(** The comprehension keeps, for an id, the url of the last entry that
    carries it. *)
Lemma manifest_entries_other k vs :
  forall acc m,
    manifest_entries acc vs = Ok m ->
    (forall v, v ∈ vs -> py_item v "id" <> Ok (JStr k)) ->
    m !! k = acc !! k.
Proof.
  induction vs as [|v vs IH]; intros acc m H Hno; cbn [manifest_entries] in H.
  - injection H as <-. reflexivity.
  - destruct (manifest_entry acc v) as [acc'| |] eqn:E; cbn [rbind] in H; try discriminate.
    rewrite (IH _ _ H) by (intros w Hw; apply Hno; right; exact Hw).
    unfold manifest_entry in E.
    assert (Hv : py_item v "id" <> Ok (JStr k)) by (apply Hno; left).
    destruct (py_item v "id") as [id| |]; cbn [rbind] in E; try discriminate.
    destruct (py_item v "url") as [url| |]; cbn [rbind] in E; try discriminate.
    destruct id as [| | |k'| |]; try discriminate; injection E as <-; try reflexivity.
    apply lookup_insert_ne. congruence.
Qed.

(** X9: when the manifest can be read, all_versions maps an id to the
    url of the last entry with that id, and has no entry for an id no
    entry carries. *)
Theorem all_versions_last_entry_wins doc vs m k :
  py_item doc "versions" = Ok (JList vs) ->
  all_versions_of doc = Ok m ->
  (forall before v after url,
      vs = (before ++ v :: after)%list ->
      py_item v "id" = Ok (JStr k) ->
      py_item v "url" = Ok url ->
      (forall w, w ∈ after -> py_item w "id" <> Ok (JStr k)) ->
      m !! k = Some url) /\
  ((forall v, v ∈ vs -> py_item v "id" <> Ok (JStr k)) -> m !! k = None).
Proof.
  intros Hvs H. unfold all_versions_of in H. rewrite Hvs in H. cbn [rbind py_iter] in H.
  split.
  - intros before v after url -> Hid Hurl Hafter.
    assert (Hgen : forall acc, manifest_entries acc (before ++ v :: after) = Ok m ->
                               m !! k = Some url).
    { clear H Hvs. induction before as [|b before IH]; intros acc H.
      - cbn [app manifest_entries] in H. unfold manifest_entry in H.
        rewrite Hid, Hurl in H. cbn [rbind] in H.
        rewrite (manifest_entries_other k after _ _ H Hafter). apply lookup_insert_eq.
      - cbn [app manifest_entries] in H.
        destruct (manifest_entry acc b) as [acc'| |]; cbn [rbind] in H; try discriminate.
        apply (IH _ H). }
    apply (Hgen _ H).
  - intros Hno. rewrite (manifest_entries_other k vs _ _ H Hno). apply lookup_empty.
Qed.
(** C6, amended. Construction performs no validation: for every
    configuration, valid or not, it succeeds and stores the given values
    unmodified; nothing is rejected and nothing is clamped. *)
Theorem init_stores_configuration :
  forall (lfl max_iter : Z) (vocabulary : Dict.t),
    exists self,
      init lfl max_iter vocabulary = Returns self /\
      lower_frequency_limit self = lfl /\
      max_iterations self = max_iter /\
      vocab self = vocabulary.
Proof.
  intros lfl max_iter vocabulary.
  exists (mkEncoder lfl max_iter vocabulary). repeat split.
Qed.

(** ** Merge selection *)

Lemma get_Some_In_keys d k v : Dict.get d k = Some v -> In k (Dict.keys d).
Proof.
  intros H. apply get_Some_In in H. unfold Dict.keys.
  change k with (fst (k, v)). now apply in_map.
Qed.

Lemma filter_nil_all_false {A} (f : A -> bool) (l : list A) :
  (forall x, In x l -> f x = false) -> filter f l = [].
Proof.
  induction l as [|a l IH]; intros H; cbn [filter]; [reflexivity|].
  rewrite (H a) by now left. apply IH. intros x Hx. apply H. now right.
Qed.

Lemma find_most_frequent_pairs_In lfl freq_map p :
  In p (find_most_frequent_pairs lfl freq_map) <->
  Dict.get freq_map p = Some (target_frequency lfl freq_map).
Proof.
  unfold find_most_frequent_pairs, target_frequency.
  destruct freq_map as [|e fm]; cbn [Dict.is_empty].
  - cbn. split; [intros [] | discriminate].
  - set (d := e :: fm). rewrite filter_In. split.
    + intros [_ Hf]. destruct (Dict.get d p) as [c|]; [|discriminate].
      apply Z.eqb_eq in Hf. now subst c.
    + intros Hg. split; [now apply get_Some_In_keys in Hg|].
      rewrite Hg. apply Z.eqb_refl.
Qed.

Lemma find_most_frequent_pairs_below lfl freq_map :
  py_max (Dict.values freq_map) < lfl ->
  find_most_frequent_pairs lfl freq_map = [].
Proof.
  intros Hlt. unfold find_most_frequent_pairs.
  destruct (Dict.is_empty freq_map); [reflexivity|].
  apply filter_nil_all_false. intros x _.
  destruct (Dict.get freq_map x) as [c|] eqn:Hg; [|reflexivity].
  apply get_le_py_max in Hg. apply Z.eqb_neq. lia.
Qed.

(** C3. The merge selector returns exactly the pairs whose count equals the
    target frequency [T]; it returns nothing when the table is empty or when
    the largest count is below the threshold; and in the training loop an
    empty selection, and only an empty selection, stops the iteration before
    the budget is used up, leaving the vocabulary as it is. *)
Theorem find_most_frequent_pairs_spec :
  forall (lfl : Z) (freq_map : Dict.t),
    (forall p,
        In p (find_most_frequent_pairs lfl freq_map) <->
        Dict.get freq_map p = Some (target_frequency lfl freq_map)) /\
    (freq_map = Dict.empty -> find_most_frequent_pairs lfl freq_map = []) /\
    (py_max (Dict.values freq_map) < lfl ->
     find_most_frequent_pairs lfl freq_map = []) /\
    (forall n vocab sequence_list,
        freq_map = aggregate sequence_list ->
        (find_most_frequent_pairs lfl freq_map = [] ->
         train_loop (S n) lfl vocab sequence_list = (vocab, sequence_list)) /\
        (find_most_frequent_pairs lfl freq_map <> [] ->
         train_loop (S n) lfl vocab sequence_list =
         let vocab' :=
           update_vocabulary vocab (find_most_frequent_pairs lfl freq_map) in
         train_loop n lfl vocab'
           (map (fun seq => compress_sequence seq vocab') sequence_list))).
Proof.
  intros lfl freq_map. split; [|split; [|split]].
  - intros p. apply find_most_frequent_pairs_In.
  - intros ->. reflexivity.
  - apply find_most_frequent_pairs_below.
  - intros n vocab sequence_list ->. cbn [train_loop]. split.
    + intros ->. reflexivity.
    + intros Hne.
      destruct (find_most_frequent_pairs lfl (aggregate sequence_list));
        [contradiction | reflexivity].
Qed.

Lemma find_most_frequent_pairs_spec_witness :
  find_most_frequent_pairs 3 [((97, 98), 2); ((98, 97), 1)] = [].
Proof.
  apply (proj1 (proj2 (proj2
           (find_most_frequent_pairs_spec 3 [((97, 98), 2); ((98, 97), 1)])))).
  vm_compute. reflexivity.
Defined.

(** *** Ties are taken in the key order of the frequency table *)

Lemma In_keys_add d k n q :
  In q (Dict.keys (Dict.add d k n)) <-> q = k \/ In q (Dict.keys d).
Proof.
  induction d as [|[k' v'] d IH]; cbn [Dict.add Dict.keys map fst In].
  - split; [intros [<- | []]; now left | intros [-> | []]; now left].
  - destruct (pair_eqb k k') eqn:E; cbn [map fst In].
    + apply pair_eqb_eq in E. subst k'. intuition congruence.
    + fold (Dict.keys (Dict.add d k n)). fold (Dict.keys d).
      rewrite IH. tauto.
Qed.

> Task goal
The range runs from the line above containing "vocab self = vocabulary." to the line containing "destruct freq_map as", inclusive. Restate those lines word for word and no others.

> Exercise answer
      vocab self = vocabulary.
Proof.
  intros lfl max_iter vocabulary.
  exists (mkEncoder lfl max_iter vocabulary). repeat split.
Qed.

(** ** Merge selection *)

Lemma get_Some_In_keys d k v : Dict.get d k = Some v -> In k (Dict.keys d).
Proof.
  intros H. apply get_Some_In in H. unfold Dict.keys.
  change k with (fst (k, v)). now apply in_map.
Qed.

Lemma filter_nil_all_false {A} (f : A -> bool) (l : list A) :
  (forall x, In x l -> f x = false) -> filter f l = [].
Proof.
  induction l as [|a l IH]; intros H; cbn [filter]; [reflexivity|].
  rewrite (H a) by now left. apply IH. intros x Hx. apply H. now right.
Qed.

Lemma find_most_frequent_pairs_In lfl freq_map p :
  In p (find_most_frequent_pairs lfl freq_map) <->
  Dict.get freq_map p = Some (target_frequency lfl freq_map).
Proof.
  unfold find_most_frequent_pairs, target_frequency.
  destruct freq_map as [|e fm]; cbn [Dict.is_empty].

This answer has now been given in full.